La France va présider la Commission de l'océan Indien (COI) en 2021. Sur ma proposition, M. Vêlayoudom Marimoutou prendra ses fonctions à sa tête en juillet prochain. Mon collègue ministre des affaires étrangères et européennes et moi-même lui avons confié deux missions : l'éducatif et le sanitaire.
Je sais que les chiffres que j'ai communiqués à l'Assemblée nationale sur la violence à Mayotte ont choqué, car ils peuvent paraître éloignés du ressenti quotidien des Mahorais. J'ai l'habitude d'être très transparente et très directe. Rares sont les ministres qui sont allés aussi souvent que moi dans les territoires ultramarins, qui ont été autant aux côtés de Mayotte. Si j'ai choqué les Mahorais, c'est parce que nous ne nous sommes pas compris. Oui, globalement, la violence a baissé à Mayotte. Effectivement, cela s'explique par la baisse du nombre de plaintes déposées. Les gens portent-ils moins plainte parce qu'ils estiment que cela ne change pas grand-chose ? Cette diminution est-elle due à la période de confinement ?
Nous avons malheureusement, sur ce territoire, des jeunes violents. Cette violence peut s'expliquer, par la détresse, par l'ennui... Mais rien ne l'excuse. Je veille, avec le ministre de l'Intérieur Christophe Castaner, à ce que les forces présentes soient toutes mobilisées. Nous n'avons jamais hésité à les renforcer en période de crise ou lorsque c'était nécessaire. C'est ce Gouvernement qui, avec l'opération Shikandra, a été à la hauteur des besoins de la lutte contre l'immigration illégale sur le territoire - c'est le premier Gouvernement à pouvoir s'en prévaloir. C'est ce Gouvernement qui poursuit résolument une politique de développement structurel de Mayotte, avec un plan d'avenir doté de 1,7 milliard d'euros - il faut en poursuivre la mise en oeuvre. C'est ce Gouvernement qui a renforcé de manière significative les moyens en matière de lutte contre la délinquance, ce qui explique peut-être certains chiffres, même si le travail est encore long.
Vous le savez, je suis régulièrement à la manoeuvre sur ces sujets.

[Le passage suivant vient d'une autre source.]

(* ===== verification/Element.v ===== *)
(** Dictionaries whose keys are dynamic strings (server.c), encodings of a
    value, and elements that an encoding may keep as integers: what sets and
    hashes share.

    Dictionaries: the comparison of keys, the test for a table to shrink, and
    the operations of dict.c in terms of the strings themselves.  Elements: the
    pairs [(str, len)] and [llval] of the code. *)
From stdpp Require Import gmap strings.
From S2P Require Import Prelude Dict DictInv DictOps DictRehash DictThms DictIter Endian Strnum Listpack ListpackCodec ListpackSpec ListpackOps ListpackQuery ListpackThms Server.

(** The lengths are compared as [int]. *)
Definition dictSdsKeyCompare (key1 key2 : list Z) : bool :=
  let l1 := i32 (zlen key1) in
  let l2 := i32 (zlen key2) in
  if negb (l1 =? l2) then false
  else bool_decide (take (Z.to_nat l1) key1 = take (Z.to_nat l1) key2).

Definition HASHTABLE_MIN_FILL : Z := 10.
Definition dictSlots {K V} (d : dict K V) : Z := u64 (DICTHT_SIZE (ht_size_exp (ht0 d)) + DICTHT_SIZE (ht_size_exp (ht1 d))).
Definition htNeedsResize {K V} (d : dict K V) : bool :=
  let size := dictSlots d in
  let used := dictSize d in
  (DICT_HT_INITIAL_SIZE <? size) && (i64 (used * 100) / size <? HASHTABLE_MIN_FILL).

(** Strings shorter than 2^31 bytes: their lengths are compared as [int]. *)
Definition member (x : list Z) : Prop := bytes x /\ zlen x < 2147483648.
#[export] Instance member_dec x : Decision (member x).
Proof. unfold member, bytes. apply _. Defined.

Lemma compare_member k1 k2 : member k1 -> member k2 -> dictSdsKeyCompare k1 k2 = bool_decide (k1 = k2).
Proof.
  intros [_ H1] [_ H2]. unfold dictSdsKeyCompare. pose proof (zlen_nonneg k1). pose proof (zlen_nonneg k2).
  rewrite !i32_id by lia. destruct (Z.eqb_spec (zlen k1) (zlen k2)) as [E | E]; cbn [negb].
  - unfold zlen in *. rewrite !Nat2Z.id, !firstn_all2 by lia. done.
  - symmetry. apply bool_decide_eq_false. by intros ->.
Qed.

(** A type of dictionaries with these keys. *)
Class StringDict {V} (t : dictType (list Z) V) : Prop := {
  string_ok :: DictTypeOk t;
  string_compare : keyCompare t = dictSdsKeyCompare;
  string_dup k : keyDup t k = k }.

Lemma string_dict {V} (t : dictType (list Z) V) :
  (forall k, 0 <= hashFunction t k < 2 ^ 64) -> (forall k1 k2, dictSdsKeyCompare k1 k2 = true -> hashFunction t k1 = hashFunction t k2) ->
  keyCompare t = dictSdsKeyCompare -> keyDup t = id -> (keys_are_odd t = true -> forall k, key_is_odd t k = true) ->
  (no_value t = true -> entryMetasize t = 0) -> StringDict t.
Proof.
  intros Hr Hh Hc Hd Ho Hn.
  assert (forall k, dictSdsKeyCompare k k = true) as Hrefl.
  { intros k. unfold dictSdsKeyCompare. rewrite Z.eqb_refl. cbn [negb]. by apply bool_decide_eq_true. }
  split; [split; rewrite ?Hc, ?Hd; try done | done | by rewrite Hd].
  - intros k1 k2. unfold dictSdsKeyCompare. destruct (Z.eqb_spec (i32 (zlen k1)) (i32 (zlen k2))) as [E |]; [cbn [negb] | done].
    rewrite E, Z.eqb_refl. cbn [negb]. rewrite !bool_decide_eq_true. done.
  - intros k1 k2 k3. unfold dictSdsKeyCompare. destruct (Z.eqb_spec (i32 (zlen k1)) (i32 (zlen k2))) as [E |]; [cbn [negb] | done].
    rewrite E. destruct (Z.eqb_spec (i32 (zlen k2)) (i32 (zlen k3))) as [E' |]; [cbn [negb] | done].
    rewrite E', !bool_decide_eq_true. congruence.
Qed.

Section strings.
Context {V : Type} (t : dictType (list Z) V) {Ht : StringDict t} (resize : dictResizeEnable).
Implicit Types (d : dict (list Z) V) (l : list (list Z * option V)).

Lemma matches_key k l : member k -> Forall member (map fst l) -> matches t k l = filter (fun e => e.1 = k) l.
Proof.
  intros Hk Hl. unfold matches. induction l as [| e l IH]; [done |]. cbn [map] in Hl. apply Forall_cons in Hl as [He Hl].
  rewrite !filter_cons, IH by done. rewrite string_compare, (compare_member k e.1) by done.
  destruct (decide (bool_decide (k = e.1) = true)) as [E | E], (decide (e.1 = k)) as [E' | E']; try done; rewrite bool_decide_eq_true in E; congruence.
Qed.

Lemma others_key k l : member k -> Forall member (map fst l) -> others t k l = filter (fun e => e.1 <> k) l.
Proof.
  intros Hk Hl. unfold others. induction l as [| e l IH]; [done |]. cbn [map] in Hl. apply Forall_cons in Hl as [He Hl].
  rewrite !filter_cons, IH by done. rewrite string_compare, (compare_member k e.1) by done.
  destruct (decide (bool_decide (k = e.1) <> true)) as [E | E], (decide (e.1 <> k)) as [E' | E']; try done; rewrite bool_decide_eq_true in E; naive_solver.
Qed.

Lemma others_keys k l : member k -> Forall member (map fst l) -> map fst (others t k l) = filter (fun x => x <> k) (map fst l).
Proof. intros Hk Hl. rewrite others_key by done. exact (eq_sym (filter_map fst (fun x => x <> k) l)). Qed.

Lemma has_key k l : member k -> Forall member (map fst l) -> has t k l = bool_decide (k ∈ map fst l).
Proof.
  intros Hk Hl. unfold has. rewrite matches_key by done. destruct (filter _ l) as [| e m] eqn:E; symmetry.
  - apply bool_decide_eq_false. intros (e & -> & He)%list_elem_of_fmap. apply (filter_nil_not_elem_of _ _ e E); done.
  - apply bool_decide_eq_true. assert (e ∈ filter (fun e => e.1 = k) l) as He by (rewrite E; left).
    apply list_elem_of_filter in He as [<- He]. by apply list_elem_of_fmap_2.
Qed.

(** A new dictionary with room for [cap] keys. *)
Lemma expand_new cap : 0 <= cap < 2 ^ 64 -> wf t (dictExpand dictCreate cap).1 /\ elems (dictExpand (@dictCreate (list Z) V) cap).1 = [].
Proof.
  intros Hc. destruct (expand_ok t dictCreate cap (wf_create t) Hc) as (W & E & _). by rewrite E.
Qed.

Lemma resize_ok d : wf t d -> zlen (elems d) < 2 ^ 58 -> wf t (dictResize resize d).1 /\ elems (dictResize resize d).1 ≡ₚ elems d.
Proof.
  intros Hwf Hsz. destruct (run_op_ok t resize d DResize Hwf) as (d' & E & Hwf' & P); [by split |].
  cbn [run_op op_spec fst snd] in *. injection E as <-. by split.
Qed.

(** A deletion, after which the table may shrink. *)
Lemma delete_resize_ok d k : wf t d -> zlen (elems d) < 2 ^ 58 ->
  exists d1, dictDelete t resize d k = Some (d1, has t k (elems d)) /\
    let d2 := if has t k (elems d) && htNeedsResize d1 then (dictResize resize d1).1 else d1 in
    wf t d2 /\ elems d2 ≡ₚ others t k (elems d).
Proof.
  intros Hwf Hsz. destruct (run_op_ok t resize d (DDelete k) Hwf) as (d1 & E & Hwf1 & P); [by split |].
  cbn [run_op op_spec fst snd] in *. destruct (dictDelete t resize d k) as [[d0 b] |]; [| done]. cbn [mbind option_bind] in *.
  injection E as -> ->. exists d1. split; [done |]. cbv zeta. destruct (_ && _); [| by split].
  destruct (resize_ok d1 Hwf1) as [? P']; [| split; [done | by rewrite P']].
  apply Permutation_length in P. pose proof (length_filter (fun e => keyCompare t k e.1 <> true) (elems d)) as Hl. unfold others in P. unfold zlen in *. lia.
Qed.
End strings.

(** A hash of the bytes that the comparison looks at. *)
Definition sum_hash (k : list Z) : Z := foldr Z.add 0 (take (Z.to_nat (i32 (zlen k))) k) mod 2 ^ 64.

Lemma sum_hash_compare (k1 k2 : list Z) : dictSdsKeyCompare k1 k2 = true -> sum_hash k1 = sum_hash k2.
Proof.
  unfold dictSdsKeyCompare, sum_hash. cbv zeta. destruct (Z.eqb_spec (i32 (zlen k1)) (i32 (zlen k2))) as [E |]; [| done]. cbn [negb].
  intros H%bool_decide_eq_true_1. rewrite <- E in *. by rewrite H.
Qed.

Inductive setenc := OBJ_ENCODING_HT | OBJ_ENCODING_INTSET | OBJ_ENCODING_LISTPACK.
#[export] Instance setenc_eq_dec : EqDecision setenc.
Proof. solve_decision. Defined.

Inductive setelem := ElStr (str : list Z) | ElInt (llval : Z).

(** The string of an element, an integer being printed in the buffer of the
    stack. *)
Definition elem_text (llbuf : list Z) (e : setelem) : option (list Z) :=
  match e with
  | ElStr str => Some str
  | ElInt llval => '(buf, len) ← ll2string llbuf LONG_STR_SIZE llval; Some (take (Z.to_nat len) buf)
  end.

(** The listpack returned by an insertion; NULL when it would exceed 2^32-1
    bytes, which the caller does not check. *)
Definition lp_not_null (r : option (option (list Z * option Z))) : option (list Z) :=
  r ← r; '(lp, _) ← r; Some lp.

Definition lp_append_elem (junk : nat -> Z) (e : setelem) (lp : list Z) : option (list Z) :=
  match e with
  | ElStr str => lp_not_null (lpAppend junk lp str)
  | ElInt llele => lp_not_null (lpAppendInteger junk lp llele)
  end.

Definition addReplyBulkLongLong {V} (buf64 : list Z) (ll : Z) (s : srv_of V) : option (srv_of V) :=
  '(buf, len) ← ll2string buf64 64 ll;
  Some (addReply (RBulk (take (Z.to_nat len) buf)) s).

Definition reply_elem {V} (buf64 : list Z) (e : setelem) (s : srv_of V) : option (srv_of V) :=
  match e with ElStr str => Some (addReply (RBulk str) s) | ElInt intobj => addReplyBulkLongLong buf64 intobj s end.

Definition etext (e : setelem) : list Z := match e with ElStr str => str | ElInt llval => sdec llval end.
Definition elem_in (e : setelem) : Prop := match e with ElStr str => member str | ElInt llval => is_i64 llval end.

Lemma sdec_member v : is_i64 v -> member (sdec v).
Proof. intros Hv. split; [by apply sdec_bytes |]. pose proof (zlen_sdec v Hv). lia. Qed.

Lemma sdec_inj v w : is_i64 v -> is_i64 w -> sdec v = sdec w -> v = w.
Proof. intros Hv Hw E. apply (f_equal string2ll) in E. rewrite !string2ll_sdec in E by done. congruence. Qed.

Lemma etext_member e : elem_in e -> member (etext e).
Proof. destruct e; [done | apply sdec_member]. Qed.

Lemma elem_text_ok llbuf e : zlen llbuf = LONG_STR_SIZE -> elem_in e -> elem_text llbuf e = Some (etext e).
Proof.
  intros Hll. destruct e as [str | v]; [done |]. intros Hv. apply ll2string_text; [done | unfold LONG_STR_SIZE; lia | lia].
Qed.

Lemma reply_elem_ok {V} buf64 e (s : srv_of V) : zlen buf64 = 64 -> elem_in e -> reply_elem buf64 e s = Some (addReply (RBulk (etext e)) s).
Proof.
  intros H64. destruct e as [str | v]; intros He; cbn [reply_elem etext]; [done |]. unfold addReplyBulkLongLong.
  pose proof (ll2string_text buf64 64 v He ltac:(lia) ltac:(lia)) as E. destruct (ll2string buf64 64 v) as [[buf len] |]; cbn in *; [| done].
  by injection E as ->.
Qed.

(** * Listpacks of elements *)

Lemma entry_small x : elem_ok x -> zlen (entry x) <= match x with EInt _ => 14 | EStr s => zlen s + 10 end.
Proof.
  intros Hx. rewrite entry_len.
  pose proof (backlen_size_bounds (zlen (enc_entry x))). destruct x as [v | s]; cbn [enc_entry] in *.
  - assert (zlen (lpEncodeIntegerGetType v) <= 9); [| lia].
    destruct (int_enc_shape v Hx) as [[? E] | [[? E] | [[? E] | [[? E] | [[? E] | E]]]]];
      rewrite E, ?zlen_cons, ?zlen_le_enc, ?(@zlen_nil Z); lia.
  - rewrite zlen_lpEncodeString in *. repeat case_if; lia.
Qed.

Definition elem_entry (e : setelem) : lpentry := match e with ElStr str => str_entry str | ElInt v => EInt v end.

Lemma elem_entry_str e : entry_str (elem_entry e) = etext e.
Proof. destruct e; [apply entry_str_str_entry | done]. Qed.

Lemma str_entry_ok s : member s -> elem_ok (str_entry s).
Proof.
  intros [Hb Hs]. unfold str_entry. destruct (lpStringToInt64 s) as [v |] eqn:E; cbn [elem_ok].
  - apply lpStringToInt64_iff in E. apply E.
  - split; [done | lia].
Qed.

Lemma lp_append_ok junk e lp es : lp_rep lp es -> elem_in e -> lp_off es + zlen (etext e) + 20 < 4294967296 ->
  exists lp', lp_append_elem junk e lp = Some lp' /\ lp_rep lp' (es ++ [elem_entry e]).
Proof.
  intros R He Hl.
  assert (elem_ok (elem_entry e)) as Hok by (destruct e; [by apply str_entry_ok | done]).
  assert (insert_result (es ++ [elem_entry e]) (lp_off es)
    (match e with ElStr str => lpAppend junk lp str | ElInt v => lpAppendInteger junk lp v end)) as Hr.
  { destruct e as [str | v].
    - exact (append_elem junk lp es _ _ _ R (elem_str str None) Hok).
    - exact (append_elem junk lp es _ _ _ R (elem_int v) Hok). }
  unfold insert_result in Hr. rewrite lp_off_snoc in Hr. pose proof (entry_small _ Hok) as Hsm.
  rewrite (proj2 (Z.ltb_ge _ _)) in Hr.
  2: { unfold UINT32_MAX. destruct e as [str | v]; cbn [elem_entry etext] in *; [unfold str_entry in *; destruct (lpStringToInt64 str) |];
       [| | pose proof (zlen_nonneg (sdec v))]; try pose proof (zlen_nonneg str); lia. }
  destruct Hr as (lp' & E & R'). exists lp'. split; [| done].
  destruct e; cbn [lp_append_elem]; unfold lp_not_null; rewrite E; done.
Qed.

Je trouve lamentable et honteux que certains cherchent à profiter de la crise pour manipuler des populations fragiles en souffrance.
J'ai dit, dès les premiers jours, que la situation de Mayotte à l'égard du Covid-19 m'inquiétait fortement. C'est aujourd'hui le seul territoire ultramarin où le virus n'est pas encore maîtrisé. Nous renforçons régulièrement les moyens.
Ainsi, nous avons doublé le nombre de lits en réanimation, qui est passé de 16 à 38, même si nous partions de loin. Les élus ont souhaité une mobilisation des forces militaires pour augmenter le nombre de lits sur le territoire. Il ne s'agira pas d'un hôpital de campagne - la structure n'est pas là. Plus de quatre-vingts personnes arriveront dans le courant du mois pour ouvrir de nouveaux lits. Dès le début de la semaine prochaine, un premier module militaire de réanimation arrivera par avion. Il faudra deux à trois avions pour apporter l'ensemble des moyens nécessaires à Mayotte.
Je salue l'accord passé entre Mayotte et La Réunion sur les évacuations sanitaires. La solidarité est nationale, mais aussi régionale.
Mayotte est sans doute le territoire où le confinement a le moins marché. On y a vu des regroupements de 200 personnes. Je compte sur la classe politique pour rappeler que, pour que Mayotte sorte de cette période extrêmement difficile, il faudra que les gestes barrières soient appliqués, que les gens portent des masques et qu'ils acceptent davantage les tests. Nous mettrons tous les moyens pour aider Mayotte. La Guyane a aussi un cluster qui nous inquiète fortement.